** Supplied data follows **

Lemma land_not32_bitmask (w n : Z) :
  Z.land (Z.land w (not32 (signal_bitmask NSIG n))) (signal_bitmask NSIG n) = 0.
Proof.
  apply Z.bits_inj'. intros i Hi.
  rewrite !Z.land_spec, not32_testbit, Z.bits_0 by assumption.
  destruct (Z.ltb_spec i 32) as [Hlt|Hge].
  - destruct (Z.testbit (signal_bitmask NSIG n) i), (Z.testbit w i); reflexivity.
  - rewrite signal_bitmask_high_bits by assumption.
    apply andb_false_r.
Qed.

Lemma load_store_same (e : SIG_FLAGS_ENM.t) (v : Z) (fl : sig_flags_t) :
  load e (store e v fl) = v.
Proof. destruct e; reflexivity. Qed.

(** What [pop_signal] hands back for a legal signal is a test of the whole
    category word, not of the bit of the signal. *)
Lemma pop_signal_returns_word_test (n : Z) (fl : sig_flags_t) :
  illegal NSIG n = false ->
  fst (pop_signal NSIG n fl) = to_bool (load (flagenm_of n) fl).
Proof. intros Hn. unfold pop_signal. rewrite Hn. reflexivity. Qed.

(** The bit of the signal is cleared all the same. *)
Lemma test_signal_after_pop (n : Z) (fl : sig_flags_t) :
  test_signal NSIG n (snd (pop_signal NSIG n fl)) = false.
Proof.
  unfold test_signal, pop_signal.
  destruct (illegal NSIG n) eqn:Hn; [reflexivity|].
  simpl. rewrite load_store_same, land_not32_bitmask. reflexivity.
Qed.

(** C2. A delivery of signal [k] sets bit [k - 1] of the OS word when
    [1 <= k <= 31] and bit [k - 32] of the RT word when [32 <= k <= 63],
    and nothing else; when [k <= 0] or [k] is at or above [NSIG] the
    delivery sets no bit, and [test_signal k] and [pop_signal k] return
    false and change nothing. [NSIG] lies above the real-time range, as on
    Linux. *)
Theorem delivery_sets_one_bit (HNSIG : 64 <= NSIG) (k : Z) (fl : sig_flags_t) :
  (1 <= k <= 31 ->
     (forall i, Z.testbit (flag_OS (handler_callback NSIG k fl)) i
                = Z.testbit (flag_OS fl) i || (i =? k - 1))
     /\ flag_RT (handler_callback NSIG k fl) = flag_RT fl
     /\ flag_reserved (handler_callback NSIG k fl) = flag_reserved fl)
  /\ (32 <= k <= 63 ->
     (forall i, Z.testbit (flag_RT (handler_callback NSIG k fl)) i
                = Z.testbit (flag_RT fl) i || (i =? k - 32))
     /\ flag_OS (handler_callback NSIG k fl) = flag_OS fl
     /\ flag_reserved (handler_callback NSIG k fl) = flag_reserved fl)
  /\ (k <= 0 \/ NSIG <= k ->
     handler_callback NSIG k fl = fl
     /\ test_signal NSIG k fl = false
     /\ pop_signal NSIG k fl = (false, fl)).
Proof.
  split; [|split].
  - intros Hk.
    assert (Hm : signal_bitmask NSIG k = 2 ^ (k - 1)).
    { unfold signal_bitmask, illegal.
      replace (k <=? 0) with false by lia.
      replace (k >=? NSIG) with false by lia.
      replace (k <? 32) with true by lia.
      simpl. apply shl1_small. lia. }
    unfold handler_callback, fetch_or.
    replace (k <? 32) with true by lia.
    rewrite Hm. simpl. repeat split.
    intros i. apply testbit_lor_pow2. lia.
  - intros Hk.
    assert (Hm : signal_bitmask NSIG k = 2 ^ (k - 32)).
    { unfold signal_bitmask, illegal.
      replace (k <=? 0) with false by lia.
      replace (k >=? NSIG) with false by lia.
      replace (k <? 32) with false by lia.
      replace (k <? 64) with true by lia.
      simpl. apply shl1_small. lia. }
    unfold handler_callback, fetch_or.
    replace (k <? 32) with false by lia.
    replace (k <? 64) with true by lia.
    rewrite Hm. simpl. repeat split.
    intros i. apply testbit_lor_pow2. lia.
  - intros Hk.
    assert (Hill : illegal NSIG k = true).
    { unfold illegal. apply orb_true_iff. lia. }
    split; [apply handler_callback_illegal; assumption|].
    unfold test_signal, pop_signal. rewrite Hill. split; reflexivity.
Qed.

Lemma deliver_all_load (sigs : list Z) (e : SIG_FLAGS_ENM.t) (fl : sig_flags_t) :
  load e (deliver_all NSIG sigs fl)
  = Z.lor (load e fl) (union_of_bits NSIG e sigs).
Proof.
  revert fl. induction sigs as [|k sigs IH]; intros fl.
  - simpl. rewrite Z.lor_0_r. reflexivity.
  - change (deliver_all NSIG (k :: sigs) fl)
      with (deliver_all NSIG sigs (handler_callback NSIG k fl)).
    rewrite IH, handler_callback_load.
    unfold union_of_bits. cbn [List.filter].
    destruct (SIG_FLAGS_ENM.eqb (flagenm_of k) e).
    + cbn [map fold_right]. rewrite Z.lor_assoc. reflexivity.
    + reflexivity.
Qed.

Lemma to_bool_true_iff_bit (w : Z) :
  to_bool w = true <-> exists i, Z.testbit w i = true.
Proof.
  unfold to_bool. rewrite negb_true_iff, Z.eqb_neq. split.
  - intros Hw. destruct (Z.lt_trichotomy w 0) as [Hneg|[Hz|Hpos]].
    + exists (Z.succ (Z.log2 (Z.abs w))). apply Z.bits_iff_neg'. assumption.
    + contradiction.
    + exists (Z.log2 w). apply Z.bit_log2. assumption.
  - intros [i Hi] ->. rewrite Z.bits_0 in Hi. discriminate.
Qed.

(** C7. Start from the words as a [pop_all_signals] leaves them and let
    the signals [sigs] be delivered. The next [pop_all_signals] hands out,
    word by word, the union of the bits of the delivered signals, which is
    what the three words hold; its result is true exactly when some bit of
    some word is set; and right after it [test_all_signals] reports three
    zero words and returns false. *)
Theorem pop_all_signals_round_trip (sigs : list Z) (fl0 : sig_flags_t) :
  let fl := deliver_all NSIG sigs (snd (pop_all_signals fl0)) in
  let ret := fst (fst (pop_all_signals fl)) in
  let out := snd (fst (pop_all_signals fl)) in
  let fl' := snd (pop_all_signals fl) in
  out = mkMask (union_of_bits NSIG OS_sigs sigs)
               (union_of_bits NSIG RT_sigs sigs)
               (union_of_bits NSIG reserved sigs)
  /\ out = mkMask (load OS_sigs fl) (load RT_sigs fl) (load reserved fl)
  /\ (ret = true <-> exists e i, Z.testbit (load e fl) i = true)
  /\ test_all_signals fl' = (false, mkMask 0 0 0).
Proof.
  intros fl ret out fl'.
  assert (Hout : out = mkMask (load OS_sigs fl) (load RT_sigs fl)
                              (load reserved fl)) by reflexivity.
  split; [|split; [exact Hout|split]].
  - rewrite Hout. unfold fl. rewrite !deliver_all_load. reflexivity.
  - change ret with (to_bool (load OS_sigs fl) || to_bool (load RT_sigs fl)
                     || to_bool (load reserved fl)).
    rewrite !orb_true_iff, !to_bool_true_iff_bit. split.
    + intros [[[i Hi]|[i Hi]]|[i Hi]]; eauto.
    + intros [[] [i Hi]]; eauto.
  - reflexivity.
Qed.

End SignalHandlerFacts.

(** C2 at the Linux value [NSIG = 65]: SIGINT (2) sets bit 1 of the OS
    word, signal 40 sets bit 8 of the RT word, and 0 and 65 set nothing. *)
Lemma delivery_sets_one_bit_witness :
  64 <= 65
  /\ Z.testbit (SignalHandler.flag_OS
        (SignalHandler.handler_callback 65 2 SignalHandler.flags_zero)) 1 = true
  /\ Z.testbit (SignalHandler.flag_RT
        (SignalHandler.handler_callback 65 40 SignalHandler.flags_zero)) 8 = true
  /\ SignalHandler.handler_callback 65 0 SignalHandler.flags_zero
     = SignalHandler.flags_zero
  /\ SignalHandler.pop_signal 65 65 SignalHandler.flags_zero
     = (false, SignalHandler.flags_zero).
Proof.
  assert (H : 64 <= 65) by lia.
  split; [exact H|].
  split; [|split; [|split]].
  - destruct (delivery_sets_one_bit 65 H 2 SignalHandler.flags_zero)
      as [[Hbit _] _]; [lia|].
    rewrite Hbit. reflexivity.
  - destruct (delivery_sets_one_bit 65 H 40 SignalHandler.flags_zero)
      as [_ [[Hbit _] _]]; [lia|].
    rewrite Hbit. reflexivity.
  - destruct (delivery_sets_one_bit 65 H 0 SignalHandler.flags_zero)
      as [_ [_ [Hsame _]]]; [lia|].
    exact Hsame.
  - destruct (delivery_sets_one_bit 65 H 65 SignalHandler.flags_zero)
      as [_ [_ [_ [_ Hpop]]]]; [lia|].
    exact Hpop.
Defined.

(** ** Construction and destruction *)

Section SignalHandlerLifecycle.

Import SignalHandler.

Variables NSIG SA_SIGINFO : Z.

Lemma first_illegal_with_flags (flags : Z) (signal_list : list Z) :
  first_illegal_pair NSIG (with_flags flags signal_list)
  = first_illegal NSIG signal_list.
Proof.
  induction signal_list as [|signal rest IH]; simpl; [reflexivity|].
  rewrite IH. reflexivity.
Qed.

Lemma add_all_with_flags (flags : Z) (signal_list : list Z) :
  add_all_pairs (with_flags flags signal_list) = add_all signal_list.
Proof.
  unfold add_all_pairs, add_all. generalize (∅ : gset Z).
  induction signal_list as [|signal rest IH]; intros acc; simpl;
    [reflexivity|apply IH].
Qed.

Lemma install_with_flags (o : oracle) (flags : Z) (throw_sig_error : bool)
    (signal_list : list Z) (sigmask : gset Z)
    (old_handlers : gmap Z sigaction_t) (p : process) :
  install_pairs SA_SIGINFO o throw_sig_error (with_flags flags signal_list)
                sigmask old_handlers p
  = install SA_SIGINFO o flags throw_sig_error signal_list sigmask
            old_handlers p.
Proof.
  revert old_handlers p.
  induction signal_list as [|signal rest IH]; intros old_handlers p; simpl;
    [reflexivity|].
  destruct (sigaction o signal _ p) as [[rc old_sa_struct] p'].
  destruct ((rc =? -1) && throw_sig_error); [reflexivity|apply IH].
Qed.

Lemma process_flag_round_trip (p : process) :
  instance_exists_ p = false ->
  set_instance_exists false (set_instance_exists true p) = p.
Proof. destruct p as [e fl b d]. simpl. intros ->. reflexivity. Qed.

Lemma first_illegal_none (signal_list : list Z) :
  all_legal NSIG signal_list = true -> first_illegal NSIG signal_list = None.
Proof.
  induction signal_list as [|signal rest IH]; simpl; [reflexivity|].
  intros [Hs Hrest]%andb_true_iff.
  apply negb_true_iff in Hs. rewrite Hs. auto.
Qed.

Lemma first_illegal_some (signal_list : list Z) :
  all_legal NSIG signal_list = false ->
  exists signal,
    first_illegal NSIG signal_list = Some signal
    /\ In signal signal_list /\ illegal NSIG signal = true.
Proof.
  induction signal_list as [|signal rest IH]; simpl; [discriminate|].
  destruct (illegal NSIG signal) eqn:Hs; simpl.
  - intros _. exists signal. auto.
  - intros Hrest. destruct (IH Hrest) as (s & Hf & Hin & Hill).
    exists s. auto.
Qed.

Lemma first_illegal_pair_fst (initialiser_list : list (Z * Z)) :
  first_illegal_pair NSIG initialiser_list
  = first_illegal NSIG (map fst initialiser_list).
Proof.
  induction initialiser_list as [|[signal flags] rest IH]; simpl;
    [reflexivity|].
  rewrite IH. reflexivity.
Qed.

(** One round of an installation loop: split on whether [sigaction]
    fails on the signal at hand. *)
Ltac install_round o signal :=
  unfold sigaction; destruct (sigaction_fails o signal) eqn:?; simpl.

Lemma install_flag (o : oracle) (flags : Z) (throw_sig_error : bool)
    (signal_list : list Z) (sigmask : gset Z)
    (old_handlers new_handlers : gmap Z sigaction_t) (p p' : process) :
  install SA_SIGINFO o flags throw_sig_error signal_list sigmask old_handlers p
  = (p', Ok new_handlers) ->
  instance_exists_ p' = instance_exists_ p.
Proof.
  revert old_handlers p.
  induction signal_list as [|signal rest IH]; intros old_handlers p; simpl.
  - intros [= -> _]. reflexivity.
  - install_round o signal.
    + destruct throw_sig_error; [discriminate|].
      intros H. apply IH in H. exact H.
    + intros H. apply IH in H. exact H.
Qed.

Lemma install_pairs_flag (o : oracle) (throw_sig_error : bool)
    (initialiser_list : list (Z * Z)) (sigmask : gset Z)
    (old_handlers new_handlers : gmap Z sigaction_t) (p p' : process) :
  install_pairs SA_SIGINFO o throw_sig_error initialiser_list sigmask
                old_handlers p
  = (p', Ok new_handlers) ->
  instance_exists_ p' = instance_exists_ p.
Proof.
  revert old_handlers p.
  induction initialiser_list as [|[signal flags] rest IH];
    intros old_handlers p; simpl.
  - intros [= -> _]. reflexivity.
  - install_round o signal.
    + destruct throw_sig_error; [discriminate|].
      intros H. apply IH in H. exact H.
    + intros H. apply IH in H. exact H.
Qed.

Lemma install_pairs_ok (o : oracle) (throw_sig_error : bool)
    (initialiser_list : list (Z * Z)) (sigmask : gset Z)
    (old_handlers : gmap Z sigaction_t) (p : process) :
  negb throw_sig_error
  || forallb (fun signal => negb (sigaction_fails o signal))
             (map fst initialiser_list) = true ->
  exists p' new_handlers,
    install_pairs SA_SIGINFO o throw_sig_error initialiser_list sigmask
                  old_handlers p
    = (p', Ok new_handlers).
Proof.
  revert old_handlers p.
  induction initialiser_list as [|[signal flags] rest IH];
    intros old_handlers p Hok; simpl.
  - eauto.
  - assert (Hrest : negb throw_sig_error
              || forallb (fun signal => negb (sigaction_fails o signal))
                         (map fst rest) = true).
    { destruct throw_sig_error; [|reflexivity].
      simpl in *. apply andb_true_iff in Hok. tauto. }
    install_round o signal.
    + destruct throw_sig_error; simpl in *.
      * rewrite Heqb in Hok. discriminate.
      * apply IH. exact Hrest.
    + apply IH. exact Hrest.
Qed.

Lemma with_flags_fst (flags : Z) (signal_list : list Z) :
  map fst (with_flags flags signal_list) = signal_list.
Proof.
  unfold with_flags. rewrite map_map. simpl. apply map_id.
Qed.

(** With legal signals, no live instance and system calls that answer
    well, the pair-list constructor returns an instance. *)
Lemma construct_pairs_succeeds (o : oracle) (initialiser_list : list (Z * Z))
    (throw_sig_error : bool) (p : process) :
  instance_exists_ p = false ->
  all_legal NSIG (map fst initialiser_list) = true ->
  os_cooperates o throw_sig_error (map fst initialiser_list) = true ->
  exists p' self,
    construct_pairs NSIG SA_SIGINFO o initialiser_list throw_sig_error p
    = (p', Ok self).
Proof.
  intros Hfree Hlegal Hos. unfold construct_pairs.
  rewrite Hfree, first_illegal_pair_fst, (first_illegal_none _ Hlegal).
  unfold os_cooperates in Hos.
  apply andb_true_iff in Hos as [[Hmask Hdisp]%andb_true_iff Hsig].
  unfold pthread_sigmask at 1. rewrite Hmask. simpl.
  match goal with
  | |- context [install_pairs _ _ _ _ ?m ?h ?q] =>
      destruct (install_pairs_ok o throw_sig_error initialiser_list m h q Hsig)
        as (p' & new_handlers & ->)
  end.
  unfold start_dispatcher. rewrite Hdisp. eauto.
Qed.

** End of Supplied data **

**Instructions to follow:** When you reach the line holding "revert fl. induction" in the records above, begin reproducing exactly, stop after the line holding "(union_of_bits NSIG reserved", and output nothing else.

**Your response:**
  revert fl. induction sigs as [|k sigs IH]; intros fl.
  - simpl. rewrite Z.lor_0_r. reflexivity.
  - change (deliver_all NSIG (k :: sigs) fl)
      with (deliver_all NSIG sigs (handler_callback NSIG k fl)).
    rewrite IH, handler_callback_load.
    unfold union_of_bits. cbn [List.filter].
    destruct (SIG_FLAGS_ENM.eqb (flagenm_of k) e).
    + cbn [map fold_right]. rewrite Z.lor_assoc. reflexivity.
    + reflexivity.
Qed.

Lemma to_bool_true_iff_bit (w : Z) :
  to_bool w = true <-> exists i, Z.testbit w i = true.
Proof.
  unfold to_bool. rewrite negb_true_iff, Z.eqb_neq. split.
  - intros Hw. destruct (Z.lt_trichotomy w 0) as [Hneg|[Hz|Hpos]].
    + exists (Z.succ (Z.log2 (Z.abs w))). apply Z.bits_iff_neg'. assumption.
    + contradiction.
    + exists (Z.log2 w). apply Z.bit_log2. assumption.
  - intros [i Hi] ->. rewrite Z.bits_0 in Hi. discriminate.
Qed.

(** C7. Start from the words as a [pop_all_signals] leaves them and let
    the signals [sigs] be delivered. The next [pop_all_signals] hands out,
    word by word, the union of the bits of the delivered signals, which is
    what the three words hold; its result is true exactly when some bit of
    some word is set; and right after it [test_all_signals] reports three
    zero words and returns false. *)
Theorem pop_all_signals_round_trip (sigs : list Z) (fl0 : sig_flags_t) :
  let fl := deliver_all NSIG sigs (snd (pop_all_signals fl0)) in
  let ret := fst (fst (pop_all_signals fl)) in
  let out := snd (fst (pop_all_signals fl)) in
  let fl' := snd (pop_all_signals fl) in
  out = mkMask (union_of_bits NSIG OS_sigs sigs)
               (union_of_bits NSIG RT_sigs sigs)
               (union_of_bits NSIG reserved sigs)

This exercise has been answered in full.